Loo roll would get very soggy very quickly outdoors in Scotland I would imagine.


----------



## trophywench (May 2, 2022)

rebrascora said:


> Loo roll would get very soggy very quickly outdoors in Scotland I would imagine.


No, you keep the loo roll in the dry, just take it with you and hang it on the holder when you go to the loo!


----------



## Lisa66 (May 2, 2022)

Is there a category at mr Eggys camera club that you could enter the bath picture into ? Surely there must be a caption to go with it


----------



## nonethewiser (May 2, 2022)

rebrascora said:


> Loo roll would get very soggy very quickly outdoors in Scotland I would imagine.

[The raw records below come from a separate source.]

Lemma drawGroups_paints (env : Env) (gs : list BarcodeGroup) :
  forall (y : Q) (c c' : Canvas),
    sameStyle (state c) (state c') ->
    exists l l',
      painted (fst (drawGroups env gs y c)) = (painted c ++ l)%list
      /\ painted (fst (drawGroups env gs y c')) = (painted c' ++ l')%list
      /\ map unscaled l = map unscaled l'
      /\ Forall (fun p => isFillRect p = false
                          /\ scaleOf p = (scaleX (state c), scaleY (state c))) l.
Proof.
  induction gs as [|g gs IH]; intros y c c' Hs.
  - exists [], []. cbn. rewrite !app_nil_r. repeat split. constructor.
  - cbn [drawGroups]. unfold bind.
    destruct (drawGroup_paints env g y c c' Hs) as [l1 [l1' [H1 [H1' [Hu [Hf Hs1]]]]]].
    pose proof (drawGroup_outcome_indep env g y c c') as Ho.
    pose proof (drawGroup_geometry env g y c) as [_ [_ [Hx [Hy _]]]].
    destruct (drawGroup env g y c) as [d [m|y1]];
      destruct (drawGroup env g y c') as [d' [m'|y1']]; cbn [fst snd] in *;
      try discriminate.
    + exists l1, l1'.
      split; [exact H1|]. split; [exact H1'|]. split; [exact Hu|exact Hf].
    + injection Ho as <-.
      destruct (IH y1 d d' Hs1) as [l2 [l2' [H2 [H2' [Hu2 Hf2]]]]].
      exists (l1 ++ l2)%list, (l1' ++ l2')%list.
      split; [rewrite H2, H1, <- app_assoc; reflexivity|].
      split; [rewrite H2', H1', <- app_assoc; reflexivity|].
      split; [rewrite !map_app; now f_equal|].
      apply Forall_app. split; [exact Hf|].
      rewrite Hx, Hy in Hf2. exact Hf2.
Qed.

Lemma pageContent_app (l1 l2 : list Painted) :
  pageContent (l1 ++ l2) = (pageContent l1 ++ pageContent l2)%list.
Proof. unfold pageContent. now rewrite filter_app, map_app. Qed.

Lemma pageContent_no_rect (l : list Painted) :
  Forall (fun p => isFillRect p = false) l -> pageContent l = map unscaled l.
Proof.
  intro H. unfold pageContent. f_equal.
  induction H as [|p l Hp _ IH]; [reflexivity|].
  cbn [filter]. rewrite Hp. cbn [negb]. now f_equal.
Qed.

(** The page content a pass shows is what the loop added to the canvas it
    started on. *)
Lemma drawOnCanvas_pageContent (env : Env) (canvas : Canvas)
    (groups : list BarcodeGroup) (isPreview : bool) (error : option string) :
  pageContent (painted (fst (drawOnCanvas env canvas groups isPreview error)))
  = match filter isValidGroup groups with
    | [] => []
    | validGroups =>
        pageContent
          (skipn 1 (painted (fst (drawGroups env validGroups 0
                                    (contentStart env isPreview canvas)))))
    end.
Proof.
  rewrite drawOnCanvas_run.
  destruct (filter isValidGroup groups) as [|g vg].
  { destruct isPreview; reflexivity. }
  destruct (drawGroups_extends env (g :: vg) 0 (contentStart env isPreview canvas))
    as [l Hl].
  rewrite contentStart_painted in Hl.
  destruct (drawGroups env (g :: vg) 0 (contentStart env isPreview canvas))
    as [c2 [m|y]]; cbn [fst] in *.
  - rewrite paintErrorTint_run. cbn [painted]. rewrite Hl. cbn [app skipn].
    change (?a :: l ++ ?t)%list with ([a] ++ l ++ t)%list.
    rewrite !pageContent_app. cbn. now rewrite app_nil_r.
  - assert (Hp : painted (if isPreview then fst (ctx_restore c2) else c2)
                 = painted c2).
    { destruct isPreview; [|reflexivity].
      unfold ctx_restore, modify. cbn [fst]. destruct (saved c2); reflexivity. }
    rewrite Hp, Hl. cbn [app skipn].
    change (?a :: l)%list with ([a] ++ l)%list.
    rewrite pageContent_app. reflexivity.
Qed.

(** X3. Preview and export agree on the page: for the same groups and the
    same loader, the titles and images a preview pass paints are, transform
    apart, those an export pass paints, with the same arguments, in the same
    order and in the same style; and both passes leave the same [error]
    state. Only the transform and the two rectangles in box coordinates
    (white background, tint) differ. *)
Theorem X3_preview_matches_export (env : Env) (canvas canvas' : Canvas)
    (groups : list BarcodeGroup) (error : option string) :
  pageContent (painted (fst (drawOnCanvas env canvas groups true error)))
  = pageContent (painted (fst (drawOnCanvas env canvas' groups false error)))
  /\ snd (drawOnCanvas env canvas groups true error)
     = snd (drawOnCanvas env canvas' groups false error).
Proof.
  split.
  - rewrite !drawOnCanvas_pageContent.
    destruct (filter isValidGroup groups) as [|g vg]; [reflexivity|].
    destruct (drawGroups_paints env (g :: vg) 0
                (contentStart env true canvas) (contentStart env false canvas'))
      as [l [l' [H [H' [Hu Hf]]]]].
    { unfold sameStyle. repeat split. }
    rewrite H, H', !contentStart_painted. cbn [app skipn].
    assert (Hf' : Forall (fun p => isFillRect p = false) l').
    { clear H H'. revert l' Hu.
      induction Hf as [|p l [Hp _] _ IH]; intros [|p' l'] Hu;
        try discriminate; constructor.
      - cbn [map] in Hu. injection Hu as Hp' _.
        destruct p, p'; try discriminate; reflexivity.
      - cbn [map] in Hu. injection Hu as _ Hu. now apply IH. }
    rewrite !pageContent_no_rect; [exact Hu|exact Hf'|].
    eapply Forall_impl; [|exact Hf]. intros p [Hp _]. exact Hp.
  - rewrite (drawOnCanvas_error env canvas freshCanvas),
            (drawOnCanvas_error env canvas' freshCanvas). reflexivity.
Qed.




(** ** How many images, and where *)

Lemma imageRects_app (l1 l2 : list Painted) :
  imageRects (l1 ++ l2) = (imageRects l1 ++ imageRects l2)%list.
Proof. unfold imageRects. apply flat_map_app. Qed.

Lemma imageRects_gridCells_length st img sx sy cw ch cols rows :
  List.length (imageRects (gridCells st img sx sy cw ch cols rows))
  = (cols * rows)%nat.
Proof.
  rewrite <- (gridCells_length st img sx sy cw ch cols rows).
  assert (H : Forall (fun p => exists a, imageRects [p] = [a])
                (gridCells st img sx sy cw ch cols rows)).
  { apply gridCells_Forall. intros col row. eexists. reflexivity. }
  induction H as [|p l [a Ha] _ IH]; [reflexivity|].
  change (p :: l)%list with ([p] ++ l)%list.
  rewrite imageRects_app, Ha. cbn [app List.length]. now rewrite IH.
Qed.

Lemma imageRects_title (g : BarcodeGroup) (y : Q) (c : Canvas) :
  imageRects (painted (canvasAfterTitle g y c)) = imageRects (painted c).
Proof.
  unfold canvasAfterTitle. destruct (hasTitle g); [|reflexivity].
  cbn [painted]. rewrite imageRects_app. cbn. now rewrite app_nil_r.
Qed.

Lemma drawGroups_count (env : Env) (gs : list BarcodeGroup) :
  forall (y y' : Q) (c c' : Canvas),
    drawGroups env gs y c = (c', inr y') ->
    List.length (imageRects (painted c'))
    = (List.length (imageRects (painted c)) + copies gs)%nat.
Proof.
  induction gs as [|g gs IH]; intros y y' c c' Hrun.
  - cbn in Hrun. injection Hrun as <- _. cbn. lia.
  - cbn [drawGroups] in Hrun. unfold bind in Hrun.
    destruct (drawGroup_cases env g y c) as [[msg [H _]]|[w [h [_ H]]]].
    { rewrite H in Hrun. discriminate. }
    simpl in H. destruct H as [_ [_ [_ H]]]. rewrite (H c) in Hrun.
    rewrite (IH _ _ _ _ Hrun). cbn [appendPainted painted copies fold_right].
    rewrite imageRects_app, length_app, imageRects_title,
      imageRects_gridCells_length.
    fold (copies gs). lia.
Qed.

(** X5. A pass that ends without error has painted every copy of every
    contributing group and nothing else: the number of images it shows is
    the sum, over the contributing groups, of [horizontalCount] times
    [verticalCount]. *)
Theorem X5_all_copies_painted (env : Env) (canvas : Canvas)
    (groups : list BarcodeGroup) (isPreview : bool) (error : option string) :
  snd (drawOnCanvas env canvas groups isPreview error) = None ->
  List.length (imageRects (painted (fst (drawOnCanvas env canvas groups isPreview error))))
  = copies (filter isValidGroup groups).
Proof.
  intro Hok. rewrite drawOnCanvas_run in *.
  destruct (filter isValidGroup groups) as [|g vg].
  { destruct isPreview; reflexivity. }
  destruct (drawGroups env (g :: vg) 0 (contentStart env isPreview canvas))
    as [c2 [m|y]] eqn:E; [discriminate|].
  assert (Hp : painted (if isPreview then fst (ctx_restore c2) else c2)
               = painted c2).
  { destruct isPreview; [|reflexivity].
    unfold ctx_restore, modify. cbn [fst]. destruct (saved c2); reflexivity. }
  cbn [fst]. rewrite Hp, (drawGroups_count env _ _ _ _ _ E).
  now rewrite contentStart_painted.
Qed.

Lemma X5_all_copies_painted_witness :
  let a := mkGroup 1 "1" "https://cdn.example/1.png" valid "A" 5 10 0 in
  let off := mkGroup 2 "2" "" idle "B" 7 7 (1 # 10) in
  let b := mkGroup 3 "3" "https://cdn.example/3.svg" valid "" 3 4 (1 # 10) in
  let env := mkEnv 600 848 1 (fun _ => Some (100%N, 50%N)) in
  List.length (imageRects (painted (fst (drawOnCanvas env freshCanvas [a; off; b] true None))))
  = 62%nat.
Proof.
  intros a off b env.
  apply (X5_all_copies_painted env freshCanvas [a; off; b] true None).
  vm_compute. reflexivity.
Defined.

Don't be soft Rebrassco, just use dock leaves should be plenty around, what we used as kids when miles from any loo.


----------



## Bloden (May 2, 2022)

nonethewiser said:


> Don't be soft Rebrassco, just use dock leaves should be plenty around, what we used as kids when miles from any loo.


My dogs just drag their bottoms along the ground...not a pretty sight tho.


----------



## C&E Guy (May 3, 2022)

Philosophical question>>>

Why are aeroplane toilet windows frosted?


----------



## nonethewiser (May 3, 2022)

Bloden said:


> My dogs just drag their bottoms along the ground...not a pretty sight tho.



Like dog on Song of Praise, think it was Harry Secombe singing & sheep dog in background was dragging its arse along grass, classic clip use to get shown on those tv blunder programs.


----------



## helli (May 3, 2022)

C&E Guy said:


> Philosophical question>>>
> 
> Why are aeroplane toilet windows frosted?


To save passing birds any embarrassment?


----------



## mikeyB (May 4, 2022)

I would guess that the windows are frosted to stop folk lingering in there admiring the view.


----------



## Leadinglights (May 4, 2022)

mikeyB said:


> I would guess that the windows are frosted to stop folk lingering in there admiring the view.


You can admire the view of the whole of London from the loos at the top of the Shard.


----------